If a line in the records below contains the word "else", copy it out.

START LISTED ENTRIES

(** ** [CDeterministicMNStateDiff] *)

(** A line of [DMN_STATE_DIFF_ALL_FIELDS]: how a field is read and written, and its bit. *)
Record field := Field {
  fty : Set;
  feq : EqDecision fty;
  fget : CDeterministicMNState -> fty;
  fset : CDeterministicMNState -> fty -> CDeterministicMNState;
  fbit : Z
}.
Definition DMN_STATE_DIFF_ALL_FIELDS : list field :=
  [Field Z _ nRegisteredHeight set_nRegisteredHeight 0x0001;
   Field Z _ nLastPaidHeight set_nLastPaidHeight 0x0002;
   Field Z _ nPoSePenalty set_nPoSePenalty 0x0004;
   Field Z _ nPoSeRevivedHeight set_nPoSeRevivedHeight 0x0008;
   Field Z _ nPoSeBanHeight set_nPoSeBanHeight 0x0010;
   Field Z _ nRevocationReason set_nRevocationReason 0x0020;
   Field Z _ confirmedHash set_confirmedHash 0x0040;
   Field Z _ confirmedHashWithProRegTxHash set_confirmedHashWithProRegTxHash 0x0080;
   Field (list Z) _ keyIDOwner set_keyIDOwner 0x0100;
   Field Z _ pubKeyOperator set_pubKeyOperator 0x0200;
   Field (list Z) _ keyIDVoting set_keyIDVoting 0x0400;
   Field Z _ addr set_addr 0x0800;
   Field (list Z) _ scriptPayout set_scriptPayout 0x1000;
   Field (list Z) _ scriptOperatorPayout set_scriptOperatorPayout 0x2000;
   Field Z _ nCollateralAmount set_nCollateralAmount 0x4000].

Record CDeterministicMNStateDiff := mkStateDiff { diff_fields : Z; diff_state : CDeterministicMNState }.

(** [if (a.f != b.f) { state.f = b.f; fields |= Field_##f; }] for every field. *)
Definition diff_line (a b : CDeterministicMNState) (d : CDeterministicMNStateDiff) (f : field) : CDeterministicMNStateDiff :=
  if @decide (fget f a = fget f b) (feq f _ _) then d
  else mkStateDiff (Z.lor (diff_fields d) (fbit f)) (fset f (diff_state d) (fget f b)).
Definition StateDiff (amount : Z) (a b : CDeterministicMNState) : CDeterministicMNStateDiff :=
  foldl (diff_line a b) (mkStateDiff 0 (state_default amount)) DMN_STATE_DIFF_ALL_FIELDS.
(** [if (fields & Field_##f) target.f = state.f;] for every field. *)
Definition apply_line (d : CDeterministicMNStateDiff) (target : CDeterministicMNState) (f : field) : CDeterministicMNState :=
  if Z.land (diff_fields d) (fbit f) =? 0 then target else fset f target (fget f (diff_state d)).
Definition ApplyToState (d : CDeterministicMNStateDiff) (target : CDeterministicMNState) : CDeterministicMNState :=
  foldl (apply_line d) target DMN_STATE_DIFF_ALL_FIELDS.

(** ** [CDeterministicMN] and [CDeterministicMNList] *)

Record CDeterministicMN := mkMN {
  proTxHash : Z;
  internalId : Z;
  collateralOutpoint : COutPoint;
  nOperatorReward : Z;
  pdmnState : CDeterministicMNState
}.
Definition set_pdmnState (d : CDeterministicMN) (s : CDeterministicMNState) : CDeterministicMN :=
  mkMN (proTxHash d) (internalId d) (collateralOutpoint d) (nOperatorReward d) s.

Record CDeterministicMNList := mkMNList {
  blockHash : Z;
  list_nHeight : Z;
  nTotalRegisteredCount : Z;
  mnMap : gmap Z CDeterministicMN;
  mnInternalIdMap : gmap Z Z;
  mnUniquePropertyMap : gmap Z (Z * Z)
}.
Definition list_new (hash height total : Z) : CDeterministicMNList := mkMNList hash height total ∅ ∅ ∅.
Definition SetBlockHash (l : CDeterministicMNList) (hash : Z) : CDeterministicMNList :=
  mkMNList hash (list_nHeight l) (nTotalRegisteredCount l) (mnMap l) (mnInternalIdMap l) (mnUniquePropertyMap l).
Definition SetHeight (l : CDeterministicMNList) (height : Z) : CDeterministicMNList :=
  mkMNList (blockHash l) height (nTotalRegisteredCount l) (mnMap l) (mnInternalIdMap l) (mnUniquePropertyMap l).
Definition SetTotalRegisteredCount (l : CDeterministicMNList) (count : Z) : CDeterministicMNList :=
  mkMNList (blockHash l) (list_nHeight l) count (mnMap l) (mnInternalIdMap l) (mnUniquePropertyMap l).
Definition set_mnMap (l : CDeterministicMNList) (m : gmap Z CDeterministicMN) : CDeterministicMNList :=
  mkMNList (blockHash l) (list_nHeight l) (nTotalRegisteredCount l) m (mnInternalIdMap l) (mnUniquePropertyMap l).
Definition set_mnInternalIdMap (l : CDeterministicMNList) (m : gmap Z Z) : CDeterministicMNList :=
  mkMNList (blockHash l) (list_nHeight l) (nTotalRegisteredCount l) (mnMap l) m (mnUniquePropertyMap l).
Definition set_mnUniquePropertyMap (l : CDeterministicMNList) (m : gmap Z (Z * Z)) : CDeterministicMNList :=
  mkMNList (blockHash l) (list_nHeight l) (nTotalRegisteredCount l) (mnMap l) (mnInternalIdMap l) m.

END LISTED ENTRIES

REPLY:
  else mkStateDiff (Z.lor (diff_fields d) (fbit f)) (fset f (diff_state d) (fget f b)).
  if Z.land (diff_fields d) (fbit f) =? 0 then target else fset f target (fget f (diff_state d)).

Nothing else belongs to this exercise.